# Interesting weekend...



## FLKeys (Dec 27, 2018)

Weekend started off bad with my 3rd trip being and Uber Scammer. I'll post more about that in Uber Eats.

Had more cancels this past weekend than I have had so far this year.

First cancel, Friday Night, this guy was way to drunk to be getting in my car. Here is a series of screen shots from my dash cam. Easy pass, he actually fell again when he got past my front bumper giving me room to drive off. Luckily he fell away from my car.

Two more cancels Friday night where PAX texted me just before the 5 minutes was up that they were on the way. I was not in the mood to pick up people that made me wait. Waited out timer and drove off with cancel fee. Ended up calling it a night out of frustration and headed home.

Saturday started out okay. Friday's Uber Eats episode still lingering I opted not to turn eats on the rest of the weekend.
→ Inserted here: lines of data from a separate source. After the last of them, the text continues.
(** C39: prefill is never delayed for ever: among any [max_delay_passes]
    successive passes, whatever the ranks report, at least one allows it. *)
Theorem delay_is_bounded (d : PrefillDelayer) (passes : list (inputs * list row)) :
  0 ≤ count_of (_curr_state d) → 1 ≤ max_delay_passes cfg → max_delay_passes cfg ≤ zlen passes →
  true ∈ verdicts d passes.
Proof.
  intros Hc Hm Hl. destruct (decide (true ∈ verdicts d passes)) as [|Hn]; [done|]. exfalso.
  assert (passes ≠ []) as Hne by (intros ->; unfold zlen in Hl; simpl in Hl; lia).
  assert (Forall (λ b, b = false) (verdicts d passes)) as Hf.
  { apply Forall_forall. intros b Hb. destruct b; [done|done]. }
  pose proof (refusals_bounded passes d _ eq_refl Hf Hne). lia.
Qed.

(** ** All ranks take the same decision *)

(** Ranks in step: same wait, same high-watermark of the queue, same flag. *)
Record in_step (s1 s2 : option _State) : Prop := {
  is_count : count_of s1 = count_of s2;
  is_some : bool_decide (s1 = None) = bool_decide (s2 = None);
  is_max : (max_waiting_queue_len <$> s1) = (max_waiting_queue_len <$> s2)
}.

(** The quiet time the decision uses. *)
Definition effective_quiet (prev : option _State) (i : inputs) (rows : list row) : Z :=
  let q := lmin (w_quiet_us <$> rows) in
  match local_observed prev i with
  | Some s => if max_waiting_queue_len s <? lmax (w_waiting <$> rows) then 0 else q
  | None => q
  end.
Soon the cancels started rolling in. 6 for the day, 3 PAX cancelled as I arrived at pick-up point, 2 I cancelled for No Show. The final cancel was this little peach. Hard to see her in the picture, boy friend is leaning over her as she is puking out her guts. Good Bye, let someone else deal with that.
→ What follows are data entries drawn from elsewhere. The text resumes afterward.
(** Under every policy, on every queue and running batch, [calc_priority] returns and the queue it leaves holds the same requests, each once, up to the match results it wrote into them. *)
Theorem calc_priority_keeps_requests q running n s t : tc_ok t → has_priorities s q →
  ∃ q' s' t', calc_priority tc st clock empty shuffle q running n s t = Ok (q', s', t') ∧
    tc_ok t' ∧ forget <$> q' ≡ₚ forget <$> q.
Proof.
  intros Ht Hp. unfold calc_priority. set (active := _determine_active_policy s q).
  assert (∃ q1 t1, (if negb (is_aware active) && supports_fast_match_prefix tc && negb (decode_mode st)
      then match_all tc st q t else Ok (q, t)) = Ok (q1, t1) ∧ tc_ok t1 ∧ forget <$> q1 = forget <$> q)
    as (q1 & t1 & -> & Ht1 & Hf1).
  { destruct (_ && _); [by apply match_all_ok|eauto]. }
  cbn [rbind]. pose proof (has_priorities_forget _ _ _ Hf1 Hp) as Hp1.
  match goal with |- context [rbind (if bool_decide ?b then ?x else ?y)] =>
    assert (∃ q2 s2 t2, (if bool_decide b then x else y) = Ok (q2, s2, t2) ∧ tc_ok t2 ∧ forget <$> q2 ≡ₚ forget <$> q1)
      as (q2 & s2 & t2 & -> & Ht2 & Hf2) end.
  { case_bool_decide; [destruct (enable_priority_scheduling s) eqn:Es; [|eauto 10]|].
    - destruct (try_sort_ok (pair_leb Z.leb Z.leb) (λ r, let! p := priority_key (priority_sign s) r in Ok (p, wait_queue_entry_time r)) q1)
        as (q2 & E & Hq2).
      + eapply Forall_impl; [by apply Hp1|]. intros r [z Hz]. unfold priority_key. rewrite Hz. simpl. eauto.
      + unfold _sort_by_priority_and_fcfs. rewrite E. cbn [rbind]. do 3 eexists. split; [done|]. split; [done|]. by rewrite Hq2.
    - destruct active as [p|p]; [by apply sort_aware_ok|].
      destruct (sort_agnostic_ok p q1 running s Hp1) as (q2 & -> & Hq2). cbn [rbind]. do 3 eexists. split; [done|].
      split; [done|]. by rewrite Hq2. }
  cbn [rbind]. destruct (touch_waiting_ok active q2 s2 t2 Ht2) as (s3 & t3 & -> & Ht3). cbn [rbind].
  exists q2, s3, t3. split; [done|]. split; [done|]. by rewrite Hf2, Hf1.
Qed.
End over_cache.

(** ** The orders *)

#[export] Instance ext_eq_dec {K} `{EqDecision K} : EqDecision (ext K).
Proof. solve_decision. Defined.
Last trip Saturday night, pick-up at a wedding property and take a couple to their resort. They were discussing that they need to leave at 8:00 AM to get to the airport on time. Non eventful 3 mile trip. I head toward my next pick-up and see flashing lights in my mirror for a brief second. Than nothing. Get to my pick-up and the guy gets in and says hey someone left their phone. Damn, bet that was the flashing light I saw. Drop them off pretty close to resort I dropped last couple off at. Select found item option and previous trip. Used call PAX option and sure enough it was his phone as it started ringing. Went by their cottage at the resort and knocked on door. No answer. Oh well, left a note on their door to contact Uber. Turned phone off and put it in an electronics bag so they could not track it to my house.
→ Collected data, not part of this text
(* ===== verification/KvTheorems.v ===== *)
(** * Slots are neither lost nor owned twice

    [kv_ok] says who owns what: the pages in use of the allocator are, each
    once, those the tree stores, those in the own part of a request's row and
    those of everybody else.  [checkpoint] and [release_kv_cache] keep it. *)
From S2P Require Import Prelude RadixKey EvictPolicy RadixCache RadixInv RadixOps RadixInsert RadixLock RadixEvict RadixSpec RadixTheorems RadixClient TokenAllocator KvRow.

(** ** Pages of a slot list *)

(** The pages whose first slot is in a list. *)
Definition head_pages (ps : Z) (l : list Z) : list Z := (λ s, s / ps) <$> filter (λ s, s mod ps = 0) l.

(** The slots of a row come in pages: slot [i] lies [i mod ps] slots after the
    first slot of its page, which is aligned. *)
Definition paged (ps : Z) (l : list Z) : Prop := ∀ i x, l !! i = Some x →
  let p := Z.to_nat ps in ∃ y, l !! (i / p * p)%nat = Some y ∧ x = y + Z.of_nat (i mod p) ∧ y mod ps = 0.

Lemma list_filter_nil {A} (P : A → Prop) `{!∀ x, Decision (P x)} (l : list A) :
  (∀ i x, l !! i = Some x → ¬ P x) → filter P l = [].
Proof.
  induction l as [|y l IH]; intros Hn; [done|]. rewrite filter_cons_False by (by apply (Hn 0%nat)).
  apply IH. intros i x Hx. by apply (Hn (S i)).
Qed.

Section pages.
Context (ps : Z) (Hps : 0 < ps).

Lemma head_pages_app l1 l2 : head_pages ps (l1 ++ l2) = head_pages ps l1 ++ head_pages ps l2.
Proof. unfold head_pages. by rewrite filter_app, fmap_app. Qed.

#[export] Instance head_pages_perm : Proper ((≡ₚ) ==> (≡ₚ)) (head_pages ps).
Proof. intros l1 l2 H. unfold head_pages. by rewrite H. Qed.

Lemma paged_mod l i x : paged ps l → l !! i = Some x → x mod ps = Z.of_nat i mod ps.
Proof.
  intros H Hi. destruct (H i x Hi) as (y & _ & -> & Hy). rewrite <- Zplus_mod_idemp_l, Hy, Z.add_0_l, Nat2Z.inj_mod.
  rewrite Z2Nat.id by lia. apply Z.mod_mod. lia.
Qed.

Lemma paged_take n l : paged ps l → paged ps (take n l).
Proof.
  intros H i x Hi. apply lookup_take_Some in Hi as [Hi Hlt]. destruct (H i x Hi) as (y & Hy & Hx). exists y. split; [|done].
  rewrite lookup_take_lt; [done|]. pose proof (Nat.Div0.mul_div_le i (Z.to_nat ps)). lia.
Qed.

Lemma page_index (n i : nat) : (ps | Z.of_nat n) → let p := Z.to_nat ps in
  ((n + i) / p * p = n + i / p * p ∧ (n + i) mod p = i mod p)%nat.
Proof.
  intros [q Hq]. cbv zeta. set (p := Z.to_nat ps). assert (p ≠ 0)%nat as Hp by lia.
  assert (n = Z.to_nat q * p)%nat as -> by nia. split.
  - rewrite Nat.div_add_l by done. lia.
  - rewrite Nat.add_comm, Nat.Div0.mod_add. done.
Qed.

Lemma paged_drop n l : (ps | Z.of_nat n) → paged ps l → paged ps (drop n l).
Proof.
  intros Hd H i x Hi. rewrite lookup_drop in Hi. destruct (H _ _ Hi) as (y & Hy & Hx & Hm).
  destruct (page_index n i Hd) as [E1 E2]. rewrite E1 in Hy. rewrite E2 in Hx. exists y. by rewrite lookup_drop.
Qed.

Lemma paged_app l1 l2 : (ps | zlen l1) → paged ps l1 → paged ps l2 → paged ps (l1 ++ l2).
Proof.
  intros Hd H1 H2 i x Hi. apply lookup_app_Some in Hi as [Hi|[Hge Hi]].
  - destruct (H1 i x Hi) as (y & Hy & Hx). exists y. split; [|done]. by apply lookup_app_l_Some.
  - destruct (H2 _ _ Hi) as (y & Hy & Hx & Hm). destruct (page_index (length l1) (i - length l1) Hd) as [E1 E2].
    replace (length l1 + (i - length l1))%nat with i in E1, E2 by lia. exists y. rewrite E1, E2. split; [|done].
    rewrite lookup_app_r by lia. rewrite <- Hy. f_equal. lia.
Qed.

(** The first page of a list. *)
Lemma head_pages_first x l : paged ps (x :: l) → head_pages ps (take (Z.to_nat ps) (x :: l)) = [x / ps].
Proof.
  intros Hl. assert (x mod ps = 0) as Hx by (rewrite (paged_mod _ 0%nat x Hl eq_refl); apply Z.mod_0_l; lia).
  destruct (Z.to_nat ps) as [|k] eqn:Ek; [lia|]. cbn [take]. unfold head_pages.
  rewrite filter_cons_True, fmap_cons by done. f_equal. rewrite list_filter_nil; [done|].
  intros i s Hs. apply lookup_take_Some in Hs as [Hs Hi]. rewrite (paged_mod _ (S i) s Hl Hs), Z.mod_small by lia. lia.
Qed.

Lemma paged_rest l : paged ps l → paged ps (drop (Z.to_nat ps) l).
Proof. apply paged_drop. exists 1. lia. Qed.

(** A list that starts at a page boundary names its pages in its first slots. *)
Lemma segment_pages_head l : paged ps l → segment_pages ps l = head_pages ps l.
Proof.
  unfold segment_pages. assert (∀ fuel l, (length l ≤ fuel)%nat → paged ps l →
    (λ x, x / ps) <$> every_nth fuel (Z.to_nat ps) l = head_pages ps l) as Hg; [|intros; by apply Hg].
  intros fuel. induction fuel as [|fuel IH]; intros [|x l'] Hf Hl; try done; [simpl in Hf; lia|].
  cbn [every_nth]. rewrite fmap_cons, IH.
  - rewrite <- (take_drop (Z.to_nat ps) (x :: l')) at 2. by rewrite head_pages_app, head_pages_first.
  - rewrite length_drop. simpl in *. lia.
  - by apply paged_rest.
Qed.

(** Whole pages: one first slot per [ps] slots. *)
Lemma head_pages_count l : paged ps l → (ps | zlen l) → zlen (head_pages ps l) * ps = zlen l.
Proof.
  intros Hl [q Hq]. assert (0 ≤ q) as Hq0 by (pose proof (zlen_nonneg l); nia). revert l Hl Hq.
  pattern q. apply natlike_ind; [|clear q Hq0|done].
  - intros l _ Hq. by rewrite (zlen_nil_inv l Hq).
  - intros q Hq0 IH l Hl Hq. destruct l as [|x l]; [unfold zlen in Hq; simpl in Hq; lia|].
    rewrite <- (take_drop (Z.to_nat ps) (x :: l)) at 1. rewrite head_pages_app, head_pages_first, zlen_app by done.
    specialize (IH (drop (Z.to_nat ps) (x :: l)) (paged_rest _ Hl)). unfold zlen in *. rewrite length_drop in IH. cbn [length] in *. nia.
Qed.
End pages.

(** ** The key of a row *)

(** The units of a token list. *)
Definition row_units (eagle : bool) (toks : list Z) : list logical_unit :=
  if eagle then bigrams toks else UTok <$> toks.

Lemma row_units_take eagle toks m : row_units eagle (take m toks) `prefix_of` row_units eagle toks.
Proof.
  unfold row_units. destruct eagle.
  - rewrite <- (take_drop m toks) at 2. generalize (take m toks) as a, (drop m toks) as b. clear.
    induction a as [|x a IH]; intros b; [apply prefix_nil|]. unfold bigrams in *. simpl.
    destruct a as [|y a]; simpl; [apply prefix_nil|]. apply prefix_cons, IH.
  - rewrite fmap_take. apply take_prefix_of.
Qed.

Lemma prefix_take_app {A} (a b : list A) n : a `prefix_of` b → (n ≤ length a)%nat → take n a = take n b.
Proof. intros [t ->] Hn. by rewrite take_app_le. Qed.

Section kv.
Context {A : Type} `{!PagePool A} (clock : nat → Z) (cfg : cache_config) {HQ : HeapQ entry entry_le}.
Context (free_full : A → list Z → Z → result A) (strip speculative : bool).
Abbreviation ps := (page_size cfg).
Context (Hps : 0 < ps) (Hdis : disable cfg = false).

Definition row_ns (r : KvReq) : option string * option string :=
  knamespace (RadixKey_init [] (k_extra_key r) false None (k_cache_salt r)).

Record row_key_spec (r : KvReq) (toks : list Z) (k : RadixKey) : Prop := {
  rk_ok : key_ok k;
  rk_tree_units : units (tree_key cfg k) = units k;
  rk_tree_len : klen (tree_key cfg k) = klen k;
  rk_namespace : knamespace k = row_ns r;
  rk_all_units : units k = take (Z.to_nat (klen k)) (row_units (is_eagle cfg) toks);
  rk_pages : (ps | klen k);
  rk_bounds : 0 ≤ klen k ≤ zlen toks
}.

Lemma row_key_ok r toks : row_key_spec r toks (row_key cfg r toks).
Proof.
  unfold row_key. set (k0 := RadixKey_init toks _ _ _ _).
  assert (wf_key k0) as Hwf by done.
  assert (cache_salt k0 ≠ Some "") as Hsalt by (unfold k0, RadixKey_init; simpl; by destruct (k_cache_salt r) as [[]|]).
  assert (units k0 = row_units (is_eagle cfg) toks) as Hu.
  { unfold units, raw_token_ids, k0, RadixKey_init, _raw_len. simpl. by rewrite Z.eqb_refl. }
  assert (klen k0 = zlen (row_units (is_eagle cfg) toks)) as Hl by (by rewrite klen_units, Hu).
  set (k := page_aligned k0 ps).
  assert (wf_key k) as Hwfk by (by apply page_aligned_wf).
  assert (klen k = page_align_floor (klen k0) ps) as Hlk by (by apply klen_page_aligned).
  pose proof (klen_nonneg k0 Hwf) as Hn0.
  pose proof (page_align_floor_nonneg ps Hps (klen k0) Hn0). pose proof (page_align_floor_le ps Hps (klen k0)).
  assert ((ps | klen k)) as Hd by (rewrite Hlk; apply page_align_floor_divide).
  assert (tree_key cfg k = page_aligned k ps) as Htk.
  { unfold tree_key, maybe_to_bigram_view. enough (is_eagle cfg && negb (is_bigram k) = false) as -> by done.
    assert (is_bigram k = is_eagle cfg) as ->; [|by destruct (is_eagle cfg)].
    unfold k, page_aligned. destruct (_ =? 1); [done|]. unfold ktake. by rewrite kslice_bigram. }
  assert (units (tree_key cfg k) = units k) as Htu.
  { rewrite Htk, page_aligned_units by done. rewrite page_align_floor_id by done.
    apply take_ge. rewrite klen_units by done. unfold zlen. lia. }
  split.
  - split; [done|]. unfold k, page_aligned. destruct (_ =? 1); [done|apply kslice_salt].
  - done.
  - rewrite !klen_units, Htu; [done|done|]. rewrite Htk. by apply page_aligned_wf.
  - unfold k, page_aligned. destruct (_ =? 1); [done|]. unfold ktake. by rewrite kslice_namespace.
  - rewrite Hlk, <- Hu. by apply page_aligned_units.
  - done.
  - split; [by apply klen_nonneg|]. rewrite Hl in *. enough (zlen (row_units (is_eagle cfg) toks) ≤ zlen toks) by lia.
    unfold row_units, zlen. destruct (is_eagle cfg); [rewrite length_bigrams; lia|rewrite length_fmap; lia].
Qed.

(** The length of a row's key. *)
Definition key_len (n : Z) : Z := page_align_floor (if is_eagle cfg then Z.max 0 (n - 1) else n) ps.

Lemma row_key_len r toks : klen (row_key cfg r toks) = key_len (zlen toks).
Proof.
  unfold row_key, key_len. rewrite klen_page_aligned by done. f_equal. rewrite klen_units by done.
  unfold units, raw_token_ids, RadixKey_init, _raw_len. simpl. rewrite Z.eqb_refl. unfold row_units, zlen.
  destruct (is_eagle cfg); [rewrite length_bigrams; lia|by rewrite length_fmap].
Qed.

Lemma key_len_mono m n : m ≤ n → key_len m ≤ key_len n.
Proof. intros. apply page_align_floor_mono; [done|]. destruct (is_eagle cfg); lia. Qed.

Lemma key_len_le n : 0 ≤ n → 0 ≤ key_len n ≤ n.
Proof.
  intros. unfold key_len. set (m := if is_eagle cfg then _ else _). assert (0 ≤ m ≤ n) by (unfold m; destruct (is_eagle cfg); lia).
  pose proof (page_align_floor_nonneg ps Hps m). pose proof (page_align_floor_le ps Hps m). lia.
Qed.

Lemma key_len_max m n : (ps | m) → 0 ≤ m < n → m ≤ key_len n.
Proof. intros Hd Hm. apply page_align_floor_max; [done|done|]. destruct (is_eagle cfg); lia. Qed.

(** ** Ownership *)

(** The part of the row the request owns. *)
Definition own (r : KvReq) (row : list Z) : list Z :=
  drop (Z.to_nat (cache_protected_len (kv r))) (take (Z.to_nat (kv_allocated_len (kv r))) row).

(** The tree is sound, [H] counts the locks held on it, and every cached path is
    laid out in pages. *)
Record tree_ok (w : world A) (H : nat → Z) : Prop := {
  ko_reach : reachable clock cfg (cache w) H;
  ko_tree_paged : ∀ ns us vs, cached cfg (cache w) ns us vs → paged ps vs;
  ko_page : pool_page_size (pool w) = ps
}.

(** Request [r] holds row [idx] with content [row] and a lock on node [n], whose
    path spells the protected part of the row. *)
Record req_ok (w : world A) (r : KvReq) (idx : nat) (row : list Z) (n : nat) : Prop := {
  ko_idx : req_pool_idx (kv r) = Some idx;
  ko_row : req_to_token (rows w) !! idx = Some row;
  ko_lens : 0 ≤ cache_protected_len (kv r) ≤ kv_allocated_len (kv r) ∧ kv_allocated_len (kv r) ≤ zlen row;
  ko_cpl_page : (ps | cache_protected_len (kv r));
  ko_row_paged : paged ps (take (Z.to_nat (kv_allocated_len (kv r))) row);
  ko_lock : lock r = Some n;
  ko_live : is_Some (nodes (cache w) !! n);
  ko_units : path_units n (cache w)
             = Ok (take (Z.to_nat (cache_protected_len (kv r))) (row_units (is_eagle cfg) (full_untruncated_fill_ids r)));
  ko_slots : path_device_indices n (cache w) = Ok (take (Z.to_nat (cache_protected_len (kv r))) row);
  ko_ns : n ≠ root_node (cache w) → node_namespace n (cache w) = Some (row_ns r)
}.

(** The pages in use are those of the tree, those of the request and [others]. *)
Record kv_ok (w : world A) (H : nat → Z) (r : KvReq) (idx : nat) (row : list Z) (n : nat) (others : list Z) : Prop := {
  ko_tree : tree_ok w H;
  ko_req : req_ok w r idx row n;
  ko_held : 1 ≤ H n;
  ko_owns : owns (pool w) (head_pages ps (tree_slots (cache w)) ++ head_pages ps (own r row) ++ others)
}.

Lemma root_path c H : reachable clock cfg c H → path_units (root_node c) c = Ok [].
Proof.
  intros Hr. pose proof (reachable_inv clock cfg Hps Hdis c H Hr) as [(P & V & Hinv) _].
  rewrite (path_units_inv cfg c P V H) by (by eapply inv_root || done). by rewrite (inv_P_root cfg c P V H).
Qed.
Get up early Sunday looking for an airport trip or two. Get a ping that just looks funny, no addresses that I recognize. I accept and start to get ready to walk out the door. I get a text message saying please call me. I call PAX and he tells me where he is at. He wants me to come pick him up some 40 miles away an take him to Aventura some 120 miles away. He proceeds to tell me the app keeps telling him no drivers available where he is at so he kept randomly putting in trips. I tell him I can't drive 40 miles un paid for a trip that will take me 80 miles from where I live. He says tell me what address to put in that is close to where I am at and he will put in a multi stop trip to come get him, take him to Aventura and he will take care of my return miles. A couple of minutes later I get pick-up updated so I continue out the door. Trip started 1 minute from my house, to 40 miles south for first stop.

I was passing the resort from PAX that left phone in my car so I stopped and knocked on door again. I also had already turned the phone back on to see if they would try and call it. My note was still there, and I knew they were planning on leaving in about an hour and I would be on a long trip and not able to return the phone. No answer. Oh well, off I go to pick-up my PAX. About 10 minutes away from my pick-up the left phone rings. I answer it and pretty much tell the guy he is out of luck as I was on a long trip. Told him I would ask my PAX I was picking up if they minded if I stopped to drop the phone off. Told him to call back in 15 minutes.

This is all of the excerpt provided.